**** Records for processing

(* ===== verification/HandleResources.v ===== *)
(** svc-api/handle: the requests for systems, chassis, managers, events and fabrics. *)
From stdpp Require Import base gmap list strings.
From S2P Require Import Prelude Go GoText Response Http Proto.
Open Scope string_scope.

(** A word in quotes. *)
Definition quoted (s : string) : string := String dquote (s +:+ String dquote "").

Section handle.
Context {S B : Type}.

(** ** systems.go *)

Record SystemRPCs := {
  GetSystemsCollectionRPC : GetSystemsRequest -> M S (answer (RPC B));
  GetSystemRPC : GetSystemsRequest -> M S (answer (RPC B));
  GetSystemResourceRPC : GetSystemsRequest -> M S (answer (RPC B));
  SystemResetRPC : ComputerSystemResetRequest -> M S (answer (RPC B));
  SetDefaultBootOrderRPC : DefaultBootOrderRequest -> M S (answer (RPC B));
  ChangeBiosSettingsRPC : BiosSettingsRequest -> M S (answer (RPC B));
  ChangeBootOrderSettingsRPC : BootOrderSettingsRequest -> M S (answer (RPC B));
  CreateVolumeRPC : VolumeRequest -> M S (answer (RPC B));
  DeleteVolumeRPC : VolumeRequest -> M S (answer (RPC B));
}.
(* ===== verification/TaskSpec.v ===== *)
(** What the handlers of the task service rely on: the documents of the tasks, the index of the
    completed ones, the events that were published and the goroutines that run, and what each field
    of [TasksRPC] does to them.

    [TaskStore] is the interface the theorems on the handlers are proved against; [TaskStoreImpl]
    proves that the service as it is put together in [TaskSystem] keeps it. *)
From stdpp Require Import base gmap list strings.
From Stdlib Require Import QArith_base.
From Stdlib Require Import Ascii.
From S2P Require Import Prelude Go GoTime Response Redis World RedisIndex AsModel TModel THandle.
Open Scope string_scope.

(** The task a document denotes. *)
Definition decode_task (v : jtext) : option Task :=
  match Unmarshal Task_type v zeroTask with (t, None) => Some t | _ => None end.
(** The numbers of a task are int32. *)
Definition wf_task (t : Task) : Prop :=
  int32 (t_PercentComplete t) = t_PercentComplete t /\ int32 (t_StatusCode t) = t_StatusCode t.

(** Documents by identifier, and one of them changed. *)
Abbreviation documents := (string -> option jtext).
Definition put (id : string) (v : option jtext) (d : documents) : documents :=
  fun id' => if decide (id' = id) then v else d id'.
Definition doc (t : Task) : option jtext := Some (Text (marshal_Task t)).
(** Is the end of the task put into the index when it is stored? *)
Definition indexed (t : Task) : bool :=
  (String.eqb (t_TaskState t) "Completed" || String.eqb (t_TaskState t) "Exception")
  && String.eqb (t_ParentID t) "".
Definition add_entry (t : Task) (z : zset) : zset :=
  <[task_index_key t := inject_Z (UnixNano (t_EndTime t))]> z.
(** A document that Create takes for a free key. *)
Definition free (v : option jtext) : Prop :=
  match v with None => True | Some v => text_is_empty v = true end.

(** What a notification says: the URI, the message, the type and the text. *)
Abbreviation notice := (string * string * string * string)%type.

Record tview := mkview {
  v_docs : documents;
  v_index : zset;
  v_events : list notice;
  v_threads : list thread;
}.
Definition with_docs (d : documents) (v : tview) : tview := mkview d (v_index v) (v_events v) (v_threads v).
Definition with_index (z : zset) (v : tview) : tview := mkview (v_docs v) z (v_events v) (v_threads v).
Definition with_events (e : list notice) (v : tview) : tview := mkview (v_docs v) (v_index v) e (v_threads v).
Definition with_threads (t : list thread) (v : tview) : tview := mkview (v_docs v) (v_index v) (v_events v) t.

(** Views that agree; documents are compared one by one. *)
Record same_view (v v' : tview) : Prop := {
  sv_docs : forall id, v_docs v' id = v_docs v id;
  sv_index : v_index v' = v_index v;
  sv_events : v_events v' = v_events v;
  sv_threads : v_threads v' = v_threads v;
}.
#[export] Instance same_view_equiv : Equivalence same_view.
Proof.
  split.
  - by split.
  - intros v v' []. split; congruence.
  - intros v1 v2 v3 [] []. split; congruence.
Qed.

(** Solves that a change of views respects their equality. *)
Ltac same_views :=
  let id := fresh "id" in
  intros ? ? [? ? ? ?]; split; cbn; try done; try (intros id; unfold put; try case_decide; auto); try congruence.

Class TaskView (S : Type) : Type := {
  sound : S -> Prop;
  calm : S -> Prop;                      (* no command fails from here on *)
  bus_up : S -> Prop;                    (* every event is published from here on *)
  shows : S -> tview;
  user_known : S -> string -> Prop;
  live : S -> string -> Prop;            (* the token has a session that has not timed out *)
  holds : S -> string -> list string -> Prop;   (* its session has the privileges *)
  session_user : S -> string -> string -> Prop;
  scannable : S -> Prop;                 (* the fuel lasts for a scan of the index *)
  instant : S -> Z;                      (* the latest reading of the clock *)
}.

Section steps.
Context {S : Type} `{!TaskView S}.
Implicit Types (s : S).

(** [s'] is a later state that shows [v]. *)
Record becomes (v : tview) s s' : Prop := {
  be_sound : sound s';
  be_shows : same_view v (shows s');
  be_calm : calm s -> calm s';
  be_bus : bus_up s -> bus_up s';
  be_known : forall u, user_known s' u <-> user_known s u;
  be_holds : forall tok ps, holds s' tok ps -> holds s tok ps;
  be_user : forall tok u, session_user s' tok u -> session_user s tok u;
  be_instant : (instant s <= instant s')%Z;
}.
(** [s'] is a later state that shows the same. *)
Record stays s s' : Prop := {
  st_becomes :> becomes (shows s) s s';
  st_scan : scannable s -> scannable s';
}.

Definition docs s : documents := v_docs (shows s).
Definition task_of s (id : string) : option Task :=
  match docs s id with Some v => decode_task v | None => None end.

Lemma stays_refl s : sound s -> stays s s.
Proof. intros Hs. repeat split; auto. lia. Qed.
Lemma becomes_trans v v' s s1 s2 : becomes v s s1 -> becomes v' s1 s2 -> becomes v' s s2.
Proof.
  intros [a1 a2 a3 a4 a5 a6 a7 a8] [b1 b2 b3 b4 b5 b6 b7 b8]. split; auto; [|lia]. intros u. by rewrite b5.
Qed.
Lemma becomes_same v v' s s' : same_view v v' -> becomes v' s s' -> becomes v s s'.
Proof. intros Hv [a1 a2 a3 a4 a5 a6 a7 a8]. split; auto. by transitivity v'. Qed.
Lemma stays_trans s s1 s2 : stays s s1 -> stays s1 s2 -> stays s s2.
Proof.
  intros [Ha ?] [Hb ?]. split; [|auto]. eapply becomes_same; [apply Ha|]. by eapply becomes_trans.
Qed.
Lemma becomes_stays v s s1 s2 : becomes v s s1 -> stays s1 s2 -> becomes v s s2.
Proof. intros Ha [Hb _]. eapply becomes_same; [apply Ha|]. by eapply becomes_trans. Qed.
Lemma stays_view s s' : stays s s' -> same_view (shows s) (shows s').
Proof. intros [[]]. done. Qed.
Lemma stays_sound s s' : stays s s' -> sound s'.
Proof. intros [[]]. done. Qed.
Lemma stays_calm s s' : stays s s' -> calm s -> calm s'.
Proof. intros [[]]. auto. Qed.
Lemma stays_uncalm s s' : stays s s' -> ~ calm s' -> ~ calm s.
Proof. intros Hs Hn Hc. by apply Hn, (stays_calm _ _ Hs). Qed.
Lemma becomes_uncalm v s s' : becomes v s s' -> ~ calm s' -> ~ calm s.
Proof. intros Hs Hn Hc. by apply Hn, (be_calm _ _ _ Hs). Qed.
Lemma stays_docs s s' id : stays s s' -> docs s' id = docs s id.
Proof. intros Hs. apply (sv_docs _ _ (stays_view _ _ Hs)). Qed.
Lemma stays_task s s' id : stays s s' -> task_of s' id = task_of s id.
Proof. intros Hs. unfold task_of. by rewrite (stays_docs _ _ _ Hs). Qed.
(** Two changes one after the other, the second described from the view of the first. *)
Lemma becomes_then v s s1 s2 (f : tview -> tview) :
  (forall v1 v2, same_view v1 v2 -> same_view (f v1) (f v2)) ->
  becomes v s s1 -> becomes (f (shows s1)) s1 s2 -> becomes (f v) s s2.
Proof.
  intros Hf Ha Hb. eapply becomes_same; [apply Hf, (be_shows _ _ _ Ha)|]. by eapply becomes_trans.
Qed.
Lemma stays_then s s1 s2 (f : tview -> tview) :
  (forall v1 v2, same_view v1 v2 -> same_view (f v1) (f v2)) ->
  stays s s1 -> becomes (f (shows s1)) s1 s2 -> becomes (f (shows s)) s s2.
Proof. intros Hf [Ha _]. by apply becomes_then. Qed.
Lemma becomes_docs v s s' id : becomes v s s' -> docs s' id = v_docs v id.
Proof. intros Hb. apply (sv_docs _ _ (be_shows _ _ _ Hb)). Qed.
End steps.

Class TaskStore {S : Type} `{!Runtime S, !TaskView S} (ts : TasksRPC S) : Prop := {
  typed_law s id t : sound s -> task_of s id = Some t -> t_ID t = id /\ wf_task t;
  scannable_law s m : scannable s -> is_Some (v_index (shows s) !! m) -> no_char ":" m = false;

  now_law s : sound s -> wp TimeNow (fun o s' => stays s s' /\ exists t, o = Ok t /\ (instant s <= t <= instant s')%Z) s;
  uuid_law s : sound s ->
    wp UuidNew (fun o s' => stays s s' /\ exists u, o = Ok u /\ string_forall uuid_char u = true) s;
  sleep_law d s : sound s -> wp (TimeSleep d) (fun o s' => stays s s' /\ o = Ok tt) s;
  spawn_law t s : sound s ->
    wp (Spawn t) (fun o s' => becomes (with_threads (v_threads (shows s) ++ [t])%list (shows s)) s s' /\
                              (scannable s -> scannable s') /\ o = Ok tt) s;

  auth_law tok ps s : sound s ->
    wp (AuthenticationRPC ts tok ps)
       (fun o s' => stays s s' /\ exists r e, o = Ok r /\ RBody r = ErrorBody e /\
          (StatusCode r = StatusOK -> live s tok /\ holds s tok ps)) s;
  user_law tok s : sound s ->
    wp (GetSessionUserNameRPC ts tok)
       (fun o s' => stays s s' /\ exists r, o = Ok r /\
          match r with inr u => session_user s tok u | inl _ => True end) s;

  get_law id db s : sound s ->
    wp (GetTaskStatusModel ts id db)
       (fun o s' => stays s s' /\
          match o with
          | Ok (inr t) => task_of s id = Some t
          | Ok (inl _) => calm s -> task_of s id = None
          | Panic => False
          end) s;
  keys_law s : sound s ->
    wp (GetAllTaskKeysModel ts)
       (fun o s' => stays s s' /\
          match o with
          | Ok (inr ids) => NoDup ids /\ forall id, id ∈ ids <-> is_Some (docs s id)
          | Ok (inl _) => ~ calm s
          | Panic => False
          end) s;
  delete_law t s : sound s ->
    wp (DeleteTaskFromDBModel ts t)
       (fun o s' => (scannable s -> scannable s') /\
          let gone := becomes (with_docs (put (t_ID t) None (docs s)) (shows s)) s s' in
          match o with
          | Ok None => gone
          | Ok (Some _) => (stays s s' /\ (calm s -> docs s (t_ID t) = None)) \/ (gone /\ ~ calm s)
          | Panic => False
          end) s;
  update_law t db s : db = InMemory -> sound s -> wf_task t ->
    wp (UpdateTaskStatusModel ts t db)
       (fun o s' => (indexed t = false -> scannable s -> scannable s') /\
          let stored z := becomes (with_index z (with_docs (put (t_ID t) (doc t) (docs s)) (shows s))) s s' in
          match o with
          | Ok None => is_Some (docs s (t_ID t)) /\
              exists z, stored z /\ (z = v_index (shows s) \/ (indexed t = true /\ z = add_entry t (v_index (shows s)))) /\
                        (calm s -> indexed t = true -> z = add_entry t (v_index (shows s)))
          | Ok (Some _) =>
              (stays s s' /\ (calm s -> docs s (t_ID t) = None)) \/
              (~ calm s /\ exists z, stored z /\
                 (z = v_index (shows s) \/ (indexed t = true /\ z = add_entry t (v_index (shows s)))))
          | Panic => False
          end) s;
  persist_law t db s : db = InMemory -> sound s -> wf_task t ->
    wp (PersistTaskModel ts t db)
       (fun o s' => (scannable s -> scannable s') /\
          let stored := becomes (with_docs (put (t_ID t) (doc t) (docs s)) (shows s)) s s' in
          match o with
          | Ok None => stored /\ (calm s -> free (docs s (t_ID t)))
          | Ok (Some _) => (stays s s' /\ (calm s -> ~ free (docs s (t_ID t)))) \/ (~ calm s /\ stored)
          | Panic => False
          end) s;
  known_law u s : sound s ->
    wp (ValidateTaskUserNameModel ts u)
       (fun o s' => stays s s' /\
          match o with
          | Ok None => user_known s u
          | Ok (Some _) => calm s -> ~ user_known s u
          | Panic => False
          end) s;
  completed_law u s : sound s ->
    wp (GetCompletedTasksIndexModel ts u)
       (fun o s' => stays s s' /\
          match o with
          | Ok (inr l) => (forall m, m ∈ l -> is_Some (v_index (shows s) !! m)) /\
                          (calm s -> forall m, is_Some (v_index (shows s) !! m) -> m ∈ l)
          | _ => False
          end) s;
  delindex_law id s : sound s -> scannable s -> no_glob id = true ->
    wp (ts_DeleteTaskIndex ts id)
       (fun o s' => (scannable s -> scannable s') /\ exists z, becomes (with_index z (shows s)) s s' /\
          (forall m, z !! m = v_index (shows s) !! m \/ (z !! m = None /\ HasSuffix m id = true)) /\
          match o with
          | Ok None => forall m, HasSuffix m id = true -> z !! m = None
          | Ok (Some _) => True
          | Panic => False
          end) s;
  publish_law uri id ty text s : sound s ->
    wp (PublishToMessageBus ts uri id ty text)
       (fun o s' => (scannable s -> scannable s') /\ o = Ok tt /\ exists e, becomes (with_events e (shows s)) s s' /\
          (e = v_events (shows s) \/ e = (v_events (shows s) ++ [(uri, id, ty, text)])%list) /\
          (bus_up s -> e = (v_events (shows s) ++ [(uri, id, ty, text)])%list)) s;
  (** A transaction runs its callback at most once, between calls that change nothing. *)
  transaction_law key cb s Q : sound s ->
    (forall e s', stays s s' -> ~ calm s -> Q (Ok (Some e)) s') ->
    (forall s1, stays s s1 -> wp (cb key) (fun o s2 =>
       match o with
       | Ok r => sound s2 /\ forall s3, stays s2 s3 ->
                   match r with
                   | Some _ => forall e, Q (Ok (Some e)) s3
                   | None => Q (Ok None) s3 /\ (~ calm s2 -> forall e, Q (Ok (Some e)) s3)
                   end
       | Panic => Q Panic s2
       end) s1) ->
    wp (TransactionModel ts key cb) Q s;
  create_helper u : CreateTaskUtilHelper ts u = CreateTaskUtil ts u;
  overwrite_helper u : OverWriteCompletedTaskUtilHelper ts u = OverWriteCompletedTaskUtil ts u;
}.

(** Runs a call of the interface by its law. *)
Ltac law L := wp_go; (eapply wp_mono; [eapply L; eauto using stays_sound|]).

********

Pull together all lines from the data that mention the word "Class".

Class TaskView (S : Type) : Type := {
Class TaskStore {S : Type} `{!Runtime S, !TaskView S} (ts : TasksRPC S) : Prop := {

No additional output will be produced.